Print every line of the listing below, starting with the line that holds "runs of [Flush] on each buffer. *)" and going on through the line that holds "let! tr := if", both included, and print nothing else.
--------------------------------------------------
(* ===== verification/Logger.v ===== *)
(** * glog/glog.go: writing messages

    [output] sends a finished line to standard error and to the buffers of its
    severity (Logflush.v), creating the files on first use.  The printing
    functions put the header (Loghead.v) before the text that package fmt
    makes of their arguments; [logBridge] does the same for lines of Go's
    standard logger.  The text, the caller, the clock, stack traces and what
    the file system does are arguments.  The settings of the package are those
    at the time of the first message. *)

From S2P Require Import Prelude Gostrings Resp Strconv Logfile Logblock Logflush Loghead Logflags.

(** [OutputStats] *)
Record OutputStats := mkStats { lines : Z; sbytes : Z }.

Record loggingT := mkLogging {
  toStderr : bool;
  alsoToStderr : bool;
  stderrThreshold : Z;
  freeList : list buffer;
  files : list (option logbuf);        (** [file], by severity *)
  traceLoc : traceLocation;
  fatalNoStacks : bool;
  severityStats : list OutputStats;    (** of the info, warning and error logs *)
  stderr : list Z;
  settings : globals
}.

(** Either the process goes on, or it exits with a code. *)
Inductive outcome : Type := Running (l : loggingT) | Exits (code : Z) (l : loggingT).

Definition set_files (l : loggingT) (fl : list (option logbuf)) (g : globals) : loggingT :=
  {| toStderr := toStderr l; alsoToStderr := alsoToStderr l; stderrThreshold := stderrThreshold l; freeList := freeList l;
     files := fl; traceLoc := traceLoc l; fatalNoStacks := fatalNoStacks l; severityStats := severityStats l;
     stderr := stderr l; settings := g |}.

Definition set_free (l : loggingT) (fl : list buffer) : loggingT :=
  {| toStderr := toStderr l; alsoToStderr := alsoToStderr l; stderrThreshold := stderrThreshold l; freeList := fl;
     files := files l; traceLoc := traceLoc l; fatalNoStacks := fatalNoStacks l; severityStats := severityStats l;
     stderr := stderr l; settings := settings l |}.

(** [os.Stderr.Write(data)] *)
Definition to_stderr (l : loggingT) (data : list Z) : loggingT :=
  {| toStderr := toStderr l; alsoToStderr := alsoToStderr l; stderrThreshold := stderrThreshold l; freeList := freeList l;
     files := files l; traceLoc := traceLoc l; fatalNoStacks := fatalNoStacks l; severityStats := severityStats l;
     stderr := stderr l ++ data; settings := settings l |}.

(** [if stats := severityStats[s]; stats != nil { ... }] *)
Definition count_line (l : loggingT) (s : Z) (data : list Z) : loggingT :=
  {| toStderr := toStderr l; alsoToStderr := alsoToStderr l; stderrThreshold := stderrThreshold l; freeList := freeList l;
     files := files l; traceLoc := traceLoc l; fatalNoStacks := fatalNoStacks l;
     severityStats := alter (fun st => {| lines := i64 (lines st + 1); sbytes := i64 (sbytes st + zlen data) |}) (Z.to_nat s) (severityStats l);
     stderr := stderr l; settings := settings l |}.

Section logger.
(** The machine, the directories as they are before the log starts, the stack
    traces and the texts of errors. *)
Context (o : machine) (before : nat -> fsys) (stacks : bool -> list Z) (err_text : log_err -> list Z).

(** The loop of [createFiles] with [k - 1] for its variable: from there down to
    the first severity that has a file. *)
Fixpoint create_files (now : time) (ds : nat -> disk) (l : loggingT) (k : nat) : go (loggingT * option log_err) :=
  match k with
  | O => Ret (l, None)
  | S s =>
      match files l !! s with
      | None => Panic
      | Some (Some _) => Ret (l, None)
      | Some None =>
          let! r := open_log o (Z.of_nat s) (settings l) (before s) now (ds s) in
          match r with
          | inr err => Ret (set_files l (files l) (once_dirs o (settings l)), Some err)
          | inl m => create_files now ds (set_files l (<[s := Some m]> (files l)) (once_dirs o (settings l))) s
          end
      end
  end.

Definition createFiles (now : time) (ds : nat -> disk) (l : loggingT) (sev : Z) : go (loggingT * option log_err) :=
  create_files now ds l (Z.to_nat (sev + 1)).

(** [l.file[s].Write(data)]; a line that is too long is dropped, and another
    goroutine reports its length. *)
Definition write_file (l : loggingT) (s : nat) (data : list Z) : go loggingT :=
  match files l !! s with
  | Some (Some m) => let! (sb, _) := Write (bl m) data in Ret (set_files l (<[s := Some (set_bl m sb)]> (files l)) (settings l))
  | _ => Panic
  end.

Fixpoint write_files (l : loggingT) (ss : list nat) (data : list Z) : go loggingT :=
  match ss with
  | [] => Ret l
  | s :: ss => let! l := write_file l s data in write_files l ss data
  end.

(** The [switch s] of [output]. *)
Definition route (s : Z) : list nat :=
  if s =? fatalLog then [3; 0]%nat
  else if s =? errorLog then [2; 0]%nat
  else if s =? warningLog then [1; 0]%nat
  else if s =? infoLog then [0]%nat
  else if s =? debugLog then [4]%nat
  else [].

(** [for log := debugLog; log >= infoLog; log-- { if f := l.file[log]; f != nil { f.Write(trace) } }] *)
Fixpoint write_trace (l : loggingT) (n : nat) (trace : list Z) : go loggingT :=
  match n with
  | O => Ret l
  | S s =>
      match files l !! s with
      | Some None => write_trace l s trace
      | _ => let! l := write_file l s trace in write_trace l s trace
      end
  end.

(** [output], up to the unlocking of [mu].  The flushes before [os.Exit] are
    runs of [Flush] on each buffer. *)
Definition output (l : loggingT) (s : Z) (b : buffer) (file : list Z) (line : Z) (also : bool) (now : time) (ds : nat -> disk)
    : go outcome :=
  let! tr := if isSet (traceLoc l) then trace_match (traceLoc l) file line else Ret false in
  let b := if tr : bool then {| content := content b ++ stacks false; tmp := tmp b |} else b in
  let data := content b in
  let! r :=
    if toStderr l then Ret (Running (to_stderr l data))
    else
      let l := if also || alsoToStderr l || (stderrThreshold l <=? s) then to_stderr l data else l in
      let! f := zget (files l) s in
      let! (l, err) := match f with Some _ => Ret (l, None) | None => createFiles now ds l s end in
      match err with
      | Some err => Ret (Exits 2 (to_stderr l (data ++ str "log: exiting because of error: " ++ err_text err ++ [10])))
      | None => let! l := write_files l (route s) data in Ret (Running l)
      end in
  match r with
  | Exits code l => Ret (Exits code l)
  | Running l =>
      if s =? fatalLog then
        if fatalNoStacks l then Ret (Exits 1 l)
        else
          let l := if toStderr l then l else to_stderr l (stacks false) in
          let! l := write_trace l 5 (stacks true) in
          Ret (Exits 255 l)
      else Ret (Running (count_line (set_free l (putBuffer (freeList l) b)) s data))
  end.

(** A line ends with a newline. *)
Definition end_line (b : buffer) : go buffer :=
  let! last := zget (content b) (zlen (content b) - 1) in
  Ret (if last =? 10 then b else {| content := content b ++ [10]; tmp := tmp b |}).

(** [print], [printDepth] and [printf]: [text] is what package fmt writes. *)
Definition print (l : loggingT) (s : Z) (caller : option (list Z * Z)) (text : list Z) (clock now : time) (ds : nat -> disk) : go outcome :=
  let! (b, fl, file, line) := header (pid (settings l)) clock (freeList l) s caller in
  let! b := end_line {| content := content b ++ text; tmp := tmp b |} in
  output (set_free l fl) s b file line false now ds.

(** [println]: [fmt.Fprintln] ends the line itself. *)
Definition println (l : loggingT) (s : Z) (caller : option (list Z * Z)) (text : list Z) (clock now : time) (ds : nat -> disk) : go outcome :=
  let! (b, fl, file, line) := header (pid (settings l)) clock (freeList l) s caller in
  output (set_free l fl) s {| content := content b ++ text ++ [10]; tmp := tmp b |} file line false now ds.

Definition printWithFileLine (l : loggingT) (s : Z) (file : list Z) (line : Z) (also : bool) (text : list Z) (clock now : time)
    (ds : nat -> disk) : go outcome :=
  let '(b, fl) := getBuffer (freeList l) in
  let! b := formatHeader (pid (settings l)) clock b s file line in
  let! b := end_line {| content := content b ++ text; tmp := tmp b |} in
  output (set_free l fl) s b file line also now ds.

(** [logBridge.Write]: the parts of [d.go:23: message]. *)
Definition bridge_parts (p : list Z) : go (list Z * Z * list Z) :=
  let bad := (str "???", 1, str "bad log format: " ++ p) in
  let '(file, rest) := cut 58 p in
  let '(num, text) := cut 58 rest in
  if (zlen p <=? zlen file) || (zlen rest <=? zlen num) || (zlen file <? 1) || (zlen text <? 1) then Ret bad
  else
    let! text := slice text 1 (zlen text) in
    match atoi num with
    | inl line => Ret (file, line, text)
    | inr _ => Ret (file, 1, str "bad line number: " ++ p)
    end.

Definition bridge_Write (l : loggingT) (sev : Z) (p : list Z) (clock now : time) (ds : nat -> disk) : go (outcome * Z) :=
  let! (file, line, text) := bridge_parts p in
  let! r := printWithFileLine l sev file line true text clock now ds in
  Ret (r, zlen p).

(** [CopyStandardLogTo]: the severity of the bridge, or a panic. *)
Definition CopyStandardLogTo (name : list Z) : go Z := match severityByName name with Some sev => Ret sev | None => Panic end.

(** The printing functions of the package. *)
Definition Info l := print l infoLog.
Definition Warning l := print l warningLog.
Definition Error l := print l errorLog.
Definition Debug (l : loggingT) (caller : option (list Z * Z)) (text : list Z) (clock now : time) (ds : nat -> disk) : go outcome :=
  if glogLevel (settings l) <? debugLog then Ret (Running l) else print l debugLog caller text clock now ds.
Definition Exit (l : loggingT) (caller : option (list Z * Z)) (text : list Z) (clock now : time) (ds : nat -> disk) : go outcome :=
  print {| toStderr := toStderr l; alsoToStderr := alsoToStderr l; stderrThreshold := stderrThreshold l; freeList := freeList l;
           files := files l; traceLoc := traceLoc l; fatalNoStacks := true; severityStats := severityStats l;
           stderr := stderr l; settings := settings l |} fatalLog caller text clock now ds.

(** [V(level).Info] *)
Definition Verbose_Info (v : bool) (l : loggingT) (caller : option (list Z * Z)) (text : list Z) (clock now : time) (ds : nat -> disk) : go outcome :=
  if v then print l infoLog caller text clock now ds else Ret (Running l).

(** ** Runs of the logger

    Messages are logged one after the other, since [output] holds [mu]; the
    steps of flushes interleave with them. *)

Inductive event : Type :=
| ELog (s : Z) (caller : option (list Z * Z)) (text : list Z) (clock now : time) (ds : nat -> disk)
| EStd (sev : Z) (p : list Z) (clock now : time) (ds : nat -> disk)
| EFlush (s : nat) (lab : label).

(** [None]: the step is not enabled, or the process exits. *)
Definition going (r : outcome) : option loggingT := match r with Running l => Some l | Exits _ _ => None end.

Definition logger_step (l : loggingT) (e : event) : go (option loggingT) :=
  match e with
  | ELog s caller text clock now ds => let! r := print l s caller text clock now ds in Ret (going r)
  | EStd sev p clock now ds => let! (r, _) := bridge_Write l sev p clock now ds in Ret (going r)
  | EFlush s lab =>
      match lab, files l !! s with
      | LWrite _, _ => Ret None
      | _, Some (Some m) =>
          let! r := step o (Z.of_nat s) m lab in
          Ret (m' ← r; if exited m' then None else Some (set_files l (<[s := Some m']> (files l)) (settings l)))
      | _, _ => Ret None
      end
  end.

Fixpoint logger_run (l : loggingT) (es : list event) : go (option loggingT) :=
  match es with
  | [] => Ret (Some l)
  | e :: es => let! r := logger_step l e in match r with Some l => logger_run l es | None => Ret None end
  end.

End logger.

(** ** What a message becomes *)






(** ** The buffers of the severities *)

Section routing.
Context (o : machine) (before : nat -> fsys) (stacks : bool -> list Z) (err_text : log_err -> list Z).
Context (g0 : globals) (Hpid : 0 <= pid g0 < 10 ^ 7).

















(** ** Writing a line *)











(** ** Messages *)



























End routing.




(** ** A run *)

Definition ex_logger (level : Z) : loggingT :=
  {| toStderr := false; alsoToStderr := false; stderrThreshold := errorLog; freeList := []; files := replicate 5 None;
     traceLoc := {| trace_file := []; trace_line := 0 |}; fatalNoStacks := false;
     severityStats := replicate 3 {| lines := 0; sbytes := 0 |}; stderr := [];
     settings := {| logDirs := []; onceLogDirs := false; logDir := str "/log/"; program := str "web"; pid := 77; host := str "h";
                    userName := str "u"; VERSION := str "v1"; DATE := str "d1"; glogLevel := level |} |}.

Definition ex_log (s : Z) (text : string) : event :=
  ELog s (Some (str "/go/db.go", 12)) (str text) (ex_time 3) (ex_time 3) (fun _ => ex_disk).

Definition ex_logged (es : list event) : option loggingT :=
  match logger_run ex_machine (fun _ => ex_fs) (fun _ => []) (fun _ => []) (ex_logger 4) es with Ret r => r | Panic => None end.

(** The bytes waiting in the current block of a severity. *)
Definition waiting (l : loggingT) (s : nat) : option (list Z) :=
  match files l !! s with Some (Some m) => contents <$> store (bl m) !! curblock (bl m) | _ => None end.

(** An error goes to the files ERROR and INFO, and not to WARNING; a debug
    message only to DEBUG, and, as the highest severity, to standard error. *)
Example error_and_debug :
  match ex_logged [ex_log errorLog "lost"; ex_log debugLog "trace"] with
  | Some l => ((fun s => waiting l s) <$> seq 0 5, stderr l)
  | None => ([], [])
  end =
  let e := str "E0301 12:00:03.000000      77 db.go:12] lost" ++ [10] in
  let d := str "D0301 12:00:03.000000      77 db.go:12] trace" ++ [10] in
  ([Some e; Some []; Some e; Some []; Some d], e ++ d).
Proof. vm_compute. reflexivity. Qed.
--------------------------------------------------
## ANSWER TO THIS PROBLEM
    runs of [Flush] on each buffer. *)
Definition output (l : loggingT) (s : Z) (b : buffer) (file : list Z) (line : Z) (also : bool) (now : time) (ds : nat -> disk)
    : go outcome :=
  let! tr := if isSet (traceLoc l) then trace_match (traceLoc l) file line else Ret false in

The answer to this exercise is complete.